Dengue: la amenaza de cada año

Edición Impresa » 01/01/2014

Mientras la Comuna prepara su habitual campaña para prevenir la enfermedad, depósitos de autos a cielo abierto acumulan agua y mosquitos por toda la ciudad.

Cada verano se vuelve a encender la alarma respecto a los riesgos potenciales que entraña la combinación de lluvia, calor y mosquitos; y ante el fantasma del dengue.

Se sabe que la enfermedad es transmitida por un mosquito. No cualquiera, sino el aedes aegypti, que tiene en su cuerpo un curioso efecto de rayas alternadas blancas y negras.

Este ejemplar transmite el mal una vez que pica a una persona enferma, con lo cual, para que virus circule, debe haber alguien que lo porte.

Por esta razón es que suele hablarse de la ausencia de casos autóctonos, y cuando surgen los síntomas, apuntársele a quienes viajan.

Ya se sabe: Brasil, Paraguay y Bolivia, entre los países limítrofes, así como las provincias al este y al oeste del norte argentino, son los escenarios donde se instala cada época estival la enfermedad.

Florencio Varela es un distrito con una rica diversidad cultural, que aporta muchas características de atractivo: desde la fuerza de trabajo de los migrantes, el colorido de sus encuentros, sus músicas, sus comidas, y su cultura en general.

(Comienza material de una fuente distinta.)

Definition set_m_block_device (v : Z) (r : mount) : mount :=
  Mount v (m_block_bitmap r) (m_inode_bitmap r) (m_mount_count r) (m_max_mount_count
    r) (m_creator_os r) (m_superblock_version r) (m_log_block_size r)
    (m_inode_format r) (m_block_size r) (m_block_count r) (m_inode_count r)
    (m_free_block_count r) (m_free_inode_count r) (m_block_bitmap_offset r)
    (m_block_bitmap_size r) (m_inode_bitmap_offset r) (m_inode_bitmap_size r)
    (m_inode_table_offset r) (m_dir_storage r) (m_ind_storage r) (m_bind_storage r)
    (m_tind_storage r) (m_boot_loader_inode r) (m_inode_first_block r)
    (m_unique_fs_signature r) (m_bitmaps_block r) (m_journal_inode r)
    (m_bad_block_inode r) (m_magic_number r) (m_last_check r) (m_last_mount r)
    (m_max_interval r) (m_opened_inodes r).
Definition set_m_block_bitmap (v : option (list Z)) (r : mount) : mount :=
  Mount (m_block_device r) v (m_inode_bitmap r) (m_mount_count r) (m_max_mount_count
    r) (m_creator_os r) (m_superblock_version r) (m_log_block_size r)
    (m_inode_format r) (m_block_size r) (m_block_count r) (m_inode_count r)
    (m_free_block_count r) (m_free_inode_count r) (m_block_bitmap_offset r)
    (m_block_bitmap_size r) (m_inode_bitmap_offset r) (m_inode_bitmap_size r)
    (m_inode_table_offset r) (m_dir_storage r) (m_ind_storage r) (m_bind_storage r)
    (m_tind_storage r) (m_boot_loader_inode r) (m_inode_first_block r)
    (m_unique_fs_signature r) (m_bitmaps_block r) (m_journal_inode r)
    (m_bad_block_inode r) (m_magic_number r) (m_last_check r) (m_last_mount r)
    (m_max_interval r) (m_opened_inodes r).
Definition set_m_inode_bitmap (v : option (list Z)) (r : mount) : mount :=
  Mount (m_block_device r) (m_block_bitmap r) v (m_mount_count r) (m_max_mount_count
    r) (m_creator_os r) (m_superblock_version r) (m_log_block_size r)
    (m_inode_format r) (m_block_size r) (m_block_count r) (m_inode_count r)
    (m_free_block_count r) (m_free_inode_count r) (m_block_bitmap_offset r)
    (m_block_bitmap_size r) (m_inode_bitmap_offset r) (m_inode_bitmap_size r)
    (m_inode_table_offset r) (m_dir_storage r) (m_ind_storage r) (m_bind_storage r)
    (m_tind_storage r) (m_boot_loader_inode r) (m_inode_first_block r)
    (m_unique_fs_signature r) (m_bitmaps_block r) (m_journal_inode r)
    (m_bad_block_inode r) (m_magic_number r) (m_last_check r) (m_last_mount r)
    (m_max_interval r) (m_opened_inodes r).
Definition set_m_free_block_count (v : Z) (r : mount) : mount :=
  Mount (m_block_device r) (m_block_bitmap r) (m_inode_bitmap r) (m_mount_count r)
    (m_max_mount_count r) (m_creator_os r) (m_superblock_version r)
    (m_log_block_size r) (m_inode_format r) (m_block_size r) (m_block_count r)
    (m_inode_count r) v (m_free_inode_count r) (m_block_bitmap_offset r)
    (m_block_bitmap_size r) (m_inode_bitmap_offset r) (m_inode_bitmap_size r)
    (m_inode_table_offset r) (m_dir_storage r) (m_ind_storage r) (m_bind_storage r)
    (m_tind_storage r) (m_boot_loader_inode r) (m_inode_first_block r)
    (m_unique_fs_signature r) (m_bitmaps_block r) (m_journal_inode r)
    (m_bad_block_inode r) (m_magic_number r) (m_last_check r) (m_last_mount r)
    (m_max_interval r) (m_opened_inodes r).
Definition set_m_free_inode_count (v : Z) (r : mount) : mount :=
  Mount (m_block_device r) (m_block_bitmap r) (m_inode_bitmap r) (m_mount_count r)
    (m_max_mount_count r) (m_creator_os r) (m_superblock_version r)
    (m_log_block_size r) (m_inode_format r) (m_block_size r) (m_block_count r)
    (m_inode_count r) (m_free_block_count r) v (m_block_bitmap_offset r)
    (m_block_bitmap_size r) (m_inode_bitmap_offset r) (m_inode_bitmap_size r)
    (m_inode_table_offset r) (m_dir_storage r) (m_ind_storage r) (m_bind_storage r)
    (m_tind_storage r) (m_boot_loader_inode r) (m_inode_first_block r)
    (m_unique_fs_signature r) (m_bitmaps_block r) (m_journal_inode r)
    (m_bad_block_inode r) (m_magic_number r) (m_last_check r) (m_last_mount r)
    (m_max_interval r) (m_opened_inodes r).
Definition set_m_boot_loader_inode (v : Z) (r : mount) : mount :=
  Mount (m_block_device r) (m_block_bitmap r) (m_inode_bitmap r) (m_mount_count r)
    (m_max_mount_count r) (m_creator_os r) (m_superblock_version r)
    (m_log_block_size r) (m_inode_format r) (m_block_size r) (m_block_count r)
    (m_inode_count r) (m_free_block_count r) (m_free_inode_count r)
    (m_block_bitmap_offset r) (m_block_bitmap_size r) (m_inode_bitmap_offset r)
    (m_inode_bitmap_size r) (m_inode_table_offset r) (m_dir_storage r)
    (m_ind_storage r) (m_bind_storage r) (m_tind_storage r) v (m_inode_first_block
    r) (m_unique_fs_signature r) (m_bitmaps_block r) (m_journal_inode r)
    (m_bad_block_inode r) (m_magic_number r) (m_last_check r) (m_last_mount r)
    (m_max_interval r) (m_opened_inodes r).
Definition set_m_opened_inodes (v : option loc) (r : mount) : mount :=
  Mount (m_block_device r) (m_block_bitmap r) (m_inode_bitmap r) (m_mount_count r)
    (m_max_mount_count r) (m_creator_os r) (m_superblock_version r)
    (m_log_block_size r) (m_inode_format r) (m_block_size r) (m_block_count r)
    (m_inode_count r) (m_free_block_count r) (m_free_inode_count r)
    (m_block_bitmap_offset r) (m_block_bitmap_size r) (m_inode_bitmap_offset r)
    (m_inode_bitmap_size r) (m_inode_table_offset r) (m_dir_storage r)
    (m_ind_storage r) (m_bind_storage r) (m_tind_storage r) (m_boot_loader_inode r)
    (m_inode_first_block r) (m_unique_fs_signature r) (m_bitmaps_block r)
    (m_journal_inode r) (m_bad_block_inode r) (m_magic_number r) (m_last_check r)
    (m_last_mount r) (m_max_interval r) v.
Definition set_m_dir_storage (v : Z) (r : mount) : mount :=
  Mount (m_block_device r) (m_block_bitmap r) (m_inode_bitmap r) (m_mount_count r)
    (m_max_mount_count r) (m_creator_os r) (m_superblock_version r)
    (m_log_block_size r) (m_inode_format r) (m_block_size r) (m_block_count r)
    (m_inode_count r) (m_free_block_count r) (m_free_inode_count r)
    (m_block_bitmap_offset r) (m_block_bitmap_size r) (m_inode_bitmap_offset r)
    (m_inode_bitmap_size r) (m_inode_table_offset r) v (m_ind_storage r)
    (m_bind_storage r) (m_tind_storage r) (m_boot_loader_inode r)
    (m_inode_first_block r) (m_unique_fs_signature r) (m_bitmaps_block r)
    (m_journal_inode r) (m_bad_block_inode r) (m_magic_number r) (m_last_check r)
    (m_last_mount r) (m_max_interval r) (m_opened_inodes r).
Definition set_m_ind_storage (v : Z) (r : mount) : mount :=
  Mount (m_block_device r) (m_block_bitmap r) (m_inode_bitmap r) (m_mount_count r)
    (m_max_mount_count r) (m_creator_os r) (m_superblock_version r)
    (m_log_block_size r) (m_inode_format r) (m_block_size r) (m_block_count r)
    (m_inode_count r) (m_free_block_count r) (m_free_inode_count r)
    (m_block_bitmap_offset r) (m_block_bitmap_size r) (m_inode_bitmap_offset r)
    (m_inode_bitmap_size r) (m_inode_table_offset r) (m_dir_storage r) v
    (m_bind_storage r) (m_tind_storage r) (m_boot_loader_inode r)
    (m_inode_first_block r) (m_unique_fs_signature r) (m_bitmaps_block r)
    (m_journal_inode r) (m_bad_block_inode r) (m_magic_number r) (m_last_check r)
    (m_last_mount r) (m_max_interval r) (m_opened_inodes r).
Definition set_m_bind_storage (v : Z) (r : mount) : mount :=
  Mount (m_block_device r) (m_block_bitmap r) (m_inode_bitmap r) (m_mount_count r)
    (m_max_mount_count r) (m_creator_os r) (m_superblock_version r)
    (m_log_block_size r) (m_inode_format r) (m_block_size r) (m_block_count r)
    (m_inode_count r) (m_free_block_count r) (m_free_inode_count r)
    (m_block_bitmap_offset r) (m_block_bitmap_size r) (m_inode_bitmap_offset r)
    (m_inode_bitmap_size r) (m_inode_table_offset r) (m_dir_storage r)
    (m_ind_storage r) v (m_tind_storage r) (m_boot_loader_inode r)
    (m_inode_first_block r) (m_unique_fs_signature r) (m_bitmaps_block r)
    (m_journal_inode r) (m_bad_block_inode r) (m_magic_number r) (m_last_check r)
    (m_last_mount r) (m_max_interval r) (m_opened_inodes r).
Definition set_m_tind_storage (v : Z) (r : mount) : mount :=
  Mount (m_block_device r) (m_block_bitmap r) (m_inode_bitmap r) (m_mount_count r)
    (m_max_mount_count r) (m_creator_os r) (m_superblock_version r)
    (m_log_block_size r) (m_inode_format r) (m_block_size r) (m_block_count r)
    (m_inode_count r) (m_free_block_count r) (m_free_inode_count r)
    (m_block_bitmap_offset r) (m_block_bitmap_size r) (m_inode_bitmap_offset r)
    (m_inode_bitmap_size r) (m_inode_table_offset r) (m_dir_storage r)
    (m_ind_storage r) (m_bind_storage r) v (m_boot_loader_inode r)
    (m_inode_first_block r) (m_unique_fs_signature r) (m_bitmaps_block r)
    (m_journal_inode r) (m_bad_block_inode r) (m_magic_number r) (m_last_check r)
    (m_last_mount r) (m_max_interval r) (m_opened_inodes r).

(** ** The state

    One mounted device.  [w_dev] is the descriptor [m_block_device] stands
    for and [w_host_fd] the number [open] answers with.  [w_mnt] is the
    mount structure at address [w_mloc]; before [udbfs_mount] fills it, it
    is whatever [malloc] returned.  [w_inodes] and [w_ilinks] hold the live
    inode structures, [w_next_loc] the next address [malloc] gives out and
    [w_junk] the content of uninitialised words.  [w_mlinks] links all
    mounted devices, [w_mounted_devices] being the list's root. *)
Record world : Type := World {
  w_dev : device;
  w_host_fd : Z;
  w_mallocs : list bool;
  w_mnt : mount;
  w_mloc : loc;
  w_mounted_devices : option loc;
  w_mlinks : gmap loc node;
  w_inodes : gmap loc inode;
  w_ilinks : gmap loc node;
  w_next_loc : loc;
  w_junk : Z
}.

Esto tiene, sin embargo, otra cara: la de aquellos que retornan a sus lugares de origen, o los de sus familiares, para hacer visitas que siempre se incrementan en torno a las fiestas, y también el verano. Aprovechando el calor, además, otros veranean en Brasil.

Así las cosas, la ecuación es: más viajeros, mayor riesgo potencial de que alguno de ellos pueda verse infectado con el virus del dengue en esos tours.

En este marco, es que desde la aparición de esta enfermedad en estas latitudes, la recomendación es la de hacer prevención. Y para hacerlo, el planteo es que cada vecino se convierta en protagonista eliminando todos aquellos lugares donde pueda acumularse agua; pero limpia y en pequeñas cantidades, que es lo que necesita el aedes aegypti para reproducirse.

A diferencia de otros mosquitos, el transmisor del dengue no se multiplica en zanjas o en grandes espejos de agua. Tampoco elige aguas sucias o estancadas.

El lugar que el vector del dengue elige es el cúmulo de agua en cubiertas abandonadas, cacharros, floreros, o cualquier recipiente donde, por ejemplo, pueda acumularse agua de lluvia.

El calor es el otro elemento clave para poner en marcha el proceso de nacimiento de las larvas que luego serán mosquitos.

Al cierre de esta edición, la Municipalidad de Florencio Varela no sólo no había puesto en marcha una campaña, sino que tampoco la tenía proyectada, según indicaron fuentes de la Secretaría de Salud.

Como habitualmente sucede, días después de esta publicación podrán ver nuestros lectores los consabidos afiches en la calle advirtiendo sobre lo que debe hacerse.

Claro que al mismo tiempo, la Municipalidad y las fuerzas de seguridad cuentan con numerosos puntos que son clave para la reproducción de los mosquitos. Esos mismos mosquitos que, picando a alguien que haya contraído el dengue, pueden luego contagiar a otros.

Y se sabe que si bien la enfermedad es incómoda y dolorosa por los malestares físicos que causa, en contagios posteriores al primer potencia sus riesgos, pudiendo llegar a ser mortal.

 

Puntos críticos

 

Está claro que cada domicilio entraña un riesgo potencial, y de cada vecino dependerá la eliminación de todos aquellos elementos que puedan acumular agua de lluvia. Y está claro, también, que al Municipio corresponderá coordinar esas acciones a través de un trabajo desplegado que llegue a cada casa.

Sin embargo, tanto las dependencias policiales, como el depósito judicial de autos son dos de los espacios que presentan hoy un punto crítico. Otros los aporta el propio municipio.

En las inmediaciones de cada una de las comisarías locales, pero en particular la Primera (Centro), la Segunda (Kilómetro 26), la Tercera (Senzabello) y la Cuarta (Bosques) existen autos judicializados en el marco de diferentes causas, que se encuentran con diferentes grados de deterioro y abandono. En muchos casos, con los cristales de las ventanilla, la luneta o el parabrisas rotos, con lo cual, cada lluvia equivale a agua acumulada en su interior.